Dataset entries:

(* ===== verification/VmState.v ===== *)
(** * The store of virtual machines (src/pkg/machines/reducers.es6)

    The reducers of the page of virtual machines, its selectors and the state of
    dummy machines that are being created
    (components/create-vm-dialog/uiState.es6).  A machine is an object with
    whatever properties the provider gives it.

    Notifications are shared objects that the reducer changes, so the state lists
    references to them.  The objects of machines in actions are built for the
    action; that [timeSampleUsageData] also sets a property of them is not seen by
    anybody.  A provider is a reference, its reducer a parameter.  Numbers in
    strings are integers, as the counters of libvirt are; quotients are exact. *)

From S2P Require Import Prelude.

(** ** Numbers *)

(** [Number(v)]; [None] is NaN. *)
Definition digit (c : Ascii.ascii) : option Z :=
  let d := Z.of_nat (Ascii.nat_of_ascii c) - 48 in if (0 <=? d) && (d <=? 9) then Some d else None.

Fixpoint all_digits (s : string) (acc : Z) : option Z :=
  match s with EmptyString => Some acc | String c s => d ← digit c; all_digits s (10 * acc + d) end.

Definition to_number (v : jval) : option Z :=
  match v with
  | JNum z => Some z
  | JBool b => Some (if b then 1 else 0)
  | JNull => Some 0
  | JStr s =>
      match trim s with
      | EmptyString => Some 0
      | String c s' as t =>
          if Ascii.eqb c "-" then match s' with EmptyString => None | _ => Z.opp <$> all_digits s' 0 end
          else if Ascii.eqb c "+" then match s' with EmptyString => None | _ => all_digits s' 0 end
          else all_digits t 0
      end
  | _ => None
  end.

(** [(p / q).toFixed(1)] for a positive [q]. *)
Definition toFixed1 (p q : Z) : string :=
  let n := (20 * Z.abs p + q) / (2 * q) in
  (if p <? 0 then "-" else "") +:+ pretty (n / 10) +:+ "." +:+ pretty (n mod 10).

(** ** Actions *)

Inductive action :=
  | SET_PROVIDER (provider : nat)
  | SET_REFRESH_INTERVAL (refreshInterval : Z)
  | UPDATE_ADD_VM (vm : jobj)
  | UPDATE_VM (vm : jobj)
  | VM_ACTION_FAILED (name connectionName : string) (message detail : jval)
  | UNDEFINE_VM (connectionName name : string) (transientOnly : bool)
  | DELETE_UNLISTED_VMS (connectionName : string) (vmNames : list string)
  | UPDATE_OS_INFO_LIST (osInfoList : jval)
  | UPDATE_LIBVIRT_STATE (state : jobj)
  | ADD_UI_VM (name : string) (vm : jobj)
  | UPDATE_UI_VM (name : string) (vm : jobj)
  | DELETE_UI_VM (name : string)
  | ADD_NOTIFICATION (notification : jobj + nat)
  | CLEAR_NOTIFICATION (id : Z)
  | CLEAR_NOTIFICATIONS.

(** [Object.assign({}, a, b)]. *)
Definition assign (a b : jobj) : jobj := b ∪ a.

(** ** Machines *)

Definition getFirstIndexOfVm (state : list jobj) (field : string) (value connectionName : jval) : option nat :=
  fst <$> list_find (fun e => strict_eq (prop e "connectionName") connectionName && strict_eq (prop e field) value = true) state.

(** The look-up by id, or else by name. *)
Definition index_of (state : list jobj) (vm : jobj) : option nat :=
  if truthy (prop vm "id") then getFirstIndexOfVm state "id" (prop vm "id") (prop vm "connectionName")
  else getFirstIndexOfVm state "name" (prop vm "name") (prop vm "connectionName").

Definition findVmToUpdate (state : list jobj) (vm : jobj) : option (nat * jobj) :=
  index ← index_of state vm; vmCopy ← state !! index; Some (index, vmCopy).

Definition replaceVm (state : list jobj) (updatedVm : jobj) (index : nat) : list jobj :=
  take index state ++ updatedVm :: drop (S index) state.

Definition clearUsageData (vm : jobj) : jobj :=
  <["rssMemory" := JUndef]> (<["cpuUsage" := JUndef]> (<["cpuTime" := JUndef]> (<["actualTimeInMs" := JUndef]> vm))).

(** [newVmRecord] with its [cpuUsage]. *)
Definition timeSampleUsageData (newVmRecord previousVmRecord : jobj) : jobj :=
  let now := prop newVmRecord "actualTimeInMs" in
  let before := prop previousVmRecord "actualTimeInMs" in
  if truthy now then
    if truthy before then
      let diff p := a ← to_number (prop newVmRecord p); b ← to_number (prop previousVmRecord p); Some (a - b) in
      match diff "actualTimeInMs", diff "cpuTime" with
      | Some t, c =>
          if t * 1000000 <=? 0 then newVmRecord
          else <["cpuUsage" := JStr (match c with Some c => toFixed1 (100 * c) (t * 1000000) | None => "NaN" end)]> newVmRecord
      | None, _ => <["cpuUsage" := JStr "NaN"]> newVmRecord
      end
    else <["cpuUsage" := JNum 0]> newVmRecord
  else newVmRecord.

Definition negative (v : jval) : bool := match to_number v with Some n => n <? 0 | None => false end.

Definition vms (state : list jobj) (a : action) : list jobj :=
  match a with
  | UPDATE_ADD_VM vm =>
      match index_of state vm with
      | None => state ++ [vm]
      | Some index => replaceVm state (assign (default ∅ (state !! index)) vm) index
      end
  | UPDATE_VM vm =>
      match findVmToUpdate state vm with
      | None => state
      | Some (index, vmCopy) =>
          let updatedVm :=
            if negative (prop vm "actualTimeInMs") then clearUsageData (assign vmCopy vm)
            else assign vmCopy (timeSampleUsageData vm vmCopy) in
          replaceVm state updatedVm index
      end
  | VM_ACTION_FAILED name connectionName message detail =>
      match findVmToUpdate state {[ "name" := JStr name; "connectionName" := JStr connectionName ]} with
      | None => state
      | Some (index, vmCopy) =>
          replaceVm state (assign vmCopy {[ "lastMessage" := message; "lastMessageDetail" := detail ]}) index
      end
  | UNDEFINE_VM connectionName name transientOnly =>
      filter (fun vm => (negb (is_str (prop vm "connectionName") connectionName) || negb (is_str (prop vm "name") name) ||
                         (transientOnly && truthy (prop vm "persistent"))) = true) state
  | DELETE_UNLISTED_VMS connectionName vmNames =>
      filter (fun vm => (negb (is_str (prop vm "connectionName") connectionName) ||
                         existsb (is_str (prop vm "name")) vmNames) = true) state
  | _ => state
  end.

(** ** The other reducers *)

Record system_info := mk_system_info { libvirtService : jobj; osInfoList : list jval }.

#[export] Instance system_info_settable : Settable system_info := fun s => mk_system_info (libvirtService s) (osInfoList s).

Definition initial_system_info : system_info :=
  mk_system_info {[ "name" := JStr "unknown"; "activeState" := JStr "unknown"; "unitState" := JStr "unknown" ]} [].

Definition systemInfo (state : system_info) (a : action) : system_info :=
  match a with
  | UPDATE_OS_INFO_LIST (JArr l) => state <| osInfoList := l |>
  | UPDATE_LIBVIRT_STATE s => state <| libvirtService ::= fun old => assign old s |>
  | _ => state
  end.

(** The notifications are references into the objects of the page. *)
Record ui_state := mk_ui_state { notifications : list nat; ui_vms : gmap string jobj; objects : list jobj }.

#[export] Instance ui_state_settable : Settable ui_state := fun s => mk_ui_state (notifications s) (ui_vms s) (objects s).

Definition object_of (s : ui_state) (ref : nat) : jobj := default ∅ (objects s !! ref).

Definition addVm (name : string) (vm : jobj) (state : ui_state) : ui_state :=
  state <| ui_vms ::= fun m => <[name := assign (default ∅ (m !! name)) vm]> m |>.

Definition notification_id (s : ui_state) (ref : nat) : Z := default 0 (to_number (prop (object_of s ref) "id")).

(** A notification is a new object or a reference; a string is a new object. *)
Definition of_message (message : string) : jobj := {[ "message" := JStr message ]}.

Definition notification_object (n : jobj + nat) (s : ui_state) : nat * ui_state :=
  match n with
  | inl o => (length (objects s), s <| objects ::= fun l => l ++ [o] |>)
  | inr ref => (ref, s)
  end.

Definition ui (state : ui_state) (a : action) : ui_state :=
  match a with
  | ADD_UI_VM name vm => addVm name vm state
  | UPDATE_UI_VM name vm => match ui_vms state !! name with Some _ => addVm name vm state | None => state end
  | DELETE_UI_VM name => state <| ui_vms ::= delete name |>
  | ADD_NOTIFICATION n =>
      let '(ref, state) := notification_object n state in
      let notifs := notifications state in
      let id := match last notifs with Some l => notification_id state l + 1 | None => 1 end in
      let o := <["id" := JNum id]> (object_of state ref) in
      let o := if truthy (prop o "type") then o else <["type" := JStr "info"]> o in
      state <| objects ::= fun l => <[ref := o]> l |> <| notifications := notifs ++ [ref] |>
  | CLEAR_NOTIFICATION id =>
      state <| notifications ::= filter (fun ref => notification_id state ref <> id) |>
  | CLEAR_NOTIFICATIONS => state <| notifications := [] |>
  | _ => state
  end.

(** ** The store *)

Record config_state := mk_config_state { provider : option nat; providerState : jval; refreshInterval : Z }.

#[export] Instance config_state_settable : Settable config_state :=
  fun s => mk_config_state (provider s) (providerState s) (refreshInterval s).

Definition DefaultRefreshInterval : Z := 10000.

Definition initial_config : config_state := mk_config_state None JNull DefaultRefreshInterval.

Definition config (state : config_state) (a : action) : config_state :=
  match a with
  | SET_PROVIDER p => state <| provider := Some p |>
  | SET_REFRESH_INTERVAL n => state <| refreshInterval := n |>
  | _ => state
  end.

(** A substate that is the same object is not set, which makes no difference to
    its value. *)
Definition lazyComposedReducer {S T} (parentReducer : S -> action -> S) (getSubreducer : S -> option (T -> action -> T))
    (getSubstate : S -> T) (setSubstate : S -> T -> S) (state : S) (a : action) : S :=
  let newState := parentReducer state a in
  match getSubreducer newState with
  | Some subreducer => setSubstate newState (subreducer (getSubstate newState) a)
  | None => newState
  end.

Record state := mk_state { s_config : config_state; s_vms : list jobj; s_systemInfo : system_info; s_ui : ui_state }.

#[export] Instance state_settable : Settable state := fun s => mk_state (s_config s) (s_vms s) (s_systemInfo s) (s_ui s).

Definition initial_state : state := mk_state initial_config [] initial_system_info (mk_ui_state [] ∅ []).

Section Store.
(** The reducers of providers. *)
Context (reducer_of : nat -> option (jval -> action -> jval)).

Definition reducer (s : state) (a : action) : state :=
  mk_state
    (lazyComposedReducer config (fun c => provider c ≫= reducer_of) providerState
       (fun c sub => c <| providerState := sub |>) (s_config s) a)
    (vms (s_vms s) a) (systemInfo (s_systemInfo s) a) (ui (s_ui s) a).
End Store.

(** ** Selectors *)

Definition usagePollingEnabled (s : state) (name connectionName : string) : jval :=
  match list_find (fun vm => is_str (prop vm "connectionName") connectionName && is_str (prop vm "name") name = true) (s_vms s) with
  | Some (_, vm) => prop vm "usagePolling"
  | None => JBool false
  end.

Definition getRefreshInterval (s : state) : Z := refreshInterval (s_config s).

### What needs to be done
Which lines above run from the one containing "fun s => mk_config_state" to the one containing "provider := Some p |>"? Give them again exactly, both ends included.

### Reply
  fun s => mk_config_state (provider s) (providerState s) (refreshInterval s).

Definition DefaultRefreshInterval : Z := 10000.

Definition initial_config : config_state := mk_config_state None JNull DefaultRefreshInterval.

Definition config (state : config_state) (a : action) : config_state :=
  match a with
  | SET_PROVIDER p => state <| provider := Some p |>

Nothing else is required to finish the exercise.